Degradation chemistry has been widely studied to assess the safety of aerosols in many fields. The study herein investigates the degradation products formed from MONQ personal aromatherapy devices- a new non-nicotine vape pen device on the market. These pens are marketed to alleviate symptoms of an unrecognized medical syndrome called “terpene deficiency”. These pens contain a glycerin (GL), or glycerol (VG), base and a blend of terpene-rich essential oils.
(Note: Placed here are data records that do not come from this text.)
Lemma FailFast_InitRoot w rootPath e : FailFast snd (InitRoot w rootPath e).
Proof.
  unfold InitRoot.
  apply FailFast_guard; [apply FailFast_mkdirRequired | | reflexivity].
  do 3 (apply FailFast_guard; [apply FailFast_call | | reflexivity]).
  unfold BindMount. apply FailFast_tag, FailFast_call.
Qed.

(** Case analysis on the outcomes of the requests, oldest first. *)
Ltac split_fails :=
  repeat (match goal with
          | |- context [fails ?w ?h ?ev] =>
              lazymatch h with
              | context [fails] => fail
              | _ => destruct (fails w h ev)
              end
          end; cbn -[filepath.Join app firstn]).

Ltac same_history H :=
  rewrite <- ?app_assoc in H; apply app_inv_head in H; cbn [app] in H.

(** ** Preparing a root, step by step *)

(** X1: InitRoot makes its requests in one fixed order (the three required
    directories, the cache source, the two symlinks, the bind mount) and
    stops at the first one that fails: what it asked is a prefix of that
    plan, every request before the last succeeded, the result is the outcome
    of the last one, and a run that returns nil has gone through the whole
    plan. *)
Theorem InitRoot_follows_plan w rootPath e t :
  exists evs,
    snd (InitRoot w rootPath e t) = t ++ evs /\
    fail_fast evs (snd (fst (InitRoot w rootPath e t))) /\
    (exists n,
       map fst evs = firstn n (initRootPlan rootPath (cacheSource e))) /\
    (snd (fst (InitRoot w rootPath e t)) = None ->
     map fst evs = initRootPlan rootPath (cacheSource e)).
Proof.
  destruct (FailFast_InitRoot w rootPath e t) as [evs [Hevs Hff]].
  exists evs. split; [exact Hevs|]. split; [exact Hff|].
  clear Hff. revert Hevs.
  unfold InitRoot, reqDirs, mkdirRequired, BindMount, guard, bind, ret, call,
    initRootPlan.
  cbn -[filepath.Join app firstn].
  split_fails; intros Hevs; same_history Hevs; subst evs;
    (split; [| try discriminate; try reflexivity]).
  - now exists 1%nat.
  - now exists 2%nat.
  - now exists 3%nat.
  - now exists 4%nat.
  - now exists 5%nat.
  - now exists 6%nat.
  - now exists 7%nat.
  - now exists 7%nat.
Qed.

Lemma InitRoot_stops_at_first_symlink :
  exists evs,
    snd (InitRoot world_no_symlinks "/srv/root" NewEopkgManager []) = [] ++ evs /\
    fail_fast evs (Some "symlink: file exists") /\
    map fst evs = firstn 5 (initRootPlan "/srv/root" EopkgCacheDirectory).
Proof.
  destruct (InitRoot_follows_plan world_no_symlinks "/srv/root" NewEopkgManager [])
    as [evs [Hevs [Hff _]]].
  exists evs. split; [exact Hevs|]. split; [exact Hff|].
  vm_compute in Hevs. subst evs. vm_compute. reflexivity.
Defined.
Previous studies have investigated the degradation of both GL and terpenes and shown that concerning compounds are released in the gas phase, including benzene, benzaldehyde, methacrolein and methyl vinyl ketone. 7,9 Studies also conclude the formation of formaldehyde releasing agents (FRAs) from propylene glycol (PG) and GL.5 However, a study has not been done that focuses on the thermolysis reaction of terpenes combined with GL. Here, the purpose of these experiments is to bridge this gap in understanding. Proton nuclear magnetic resonance spectroscopy ( 1 H-NMR) and adsorption-thermal desorption gas chromatography-mass spectroscopy (ATD-GCMS) are implemented to identify the compounds in both the gas and particulate phases of MONQ devices. Methacrolein, benzene, benzaldehyde, FRA’s, and other organic acids and compounds were successfully identified in selected blends of MONQ devices. Considering most of these compounds are respiratory irritants, and benzene is a carcinogen, MONQ devices pose questionable benefits to consumers.

Biographies

Alisha Ortiz Major: Chemistry
Alisha Ortiz is a senior at Portland State University. She is pursuing a Bachelor of Science in Chemistry and a minor in Mathematics. She plans to obtain a PhD in Analytical Chemistry and work in forensics or become a professor of chemistry. She is involved with the Louis Stokes Alliance for Minority Participation (LSAMP), where she serves on the student advisory board, and is a part of the PSU Honors College. She is also a member, peer-mentor, and learning assistant for the NSF S-STEM program, which focuses on the interdisciplinary collaboration of research science in underrepresented minorities. Her field of work encompasses aerosol, analytical and atmospheric chemistry- focused on degradation products formed from vaporization and thermolysis reactions. She is an undergraduate research assistant in the Strongin laboratory, where she works on novel studies with THC products. She has presented her work at several symposiums with the American Chemical Society and American Association for Aerosol Research. Her McNair research focuses on the risks associated with exposure to degradation products formed from non-nicotine vaporization devices. Aside from her research, she enjoys gardening, true crime podcasts, and is an award-winning pie baker.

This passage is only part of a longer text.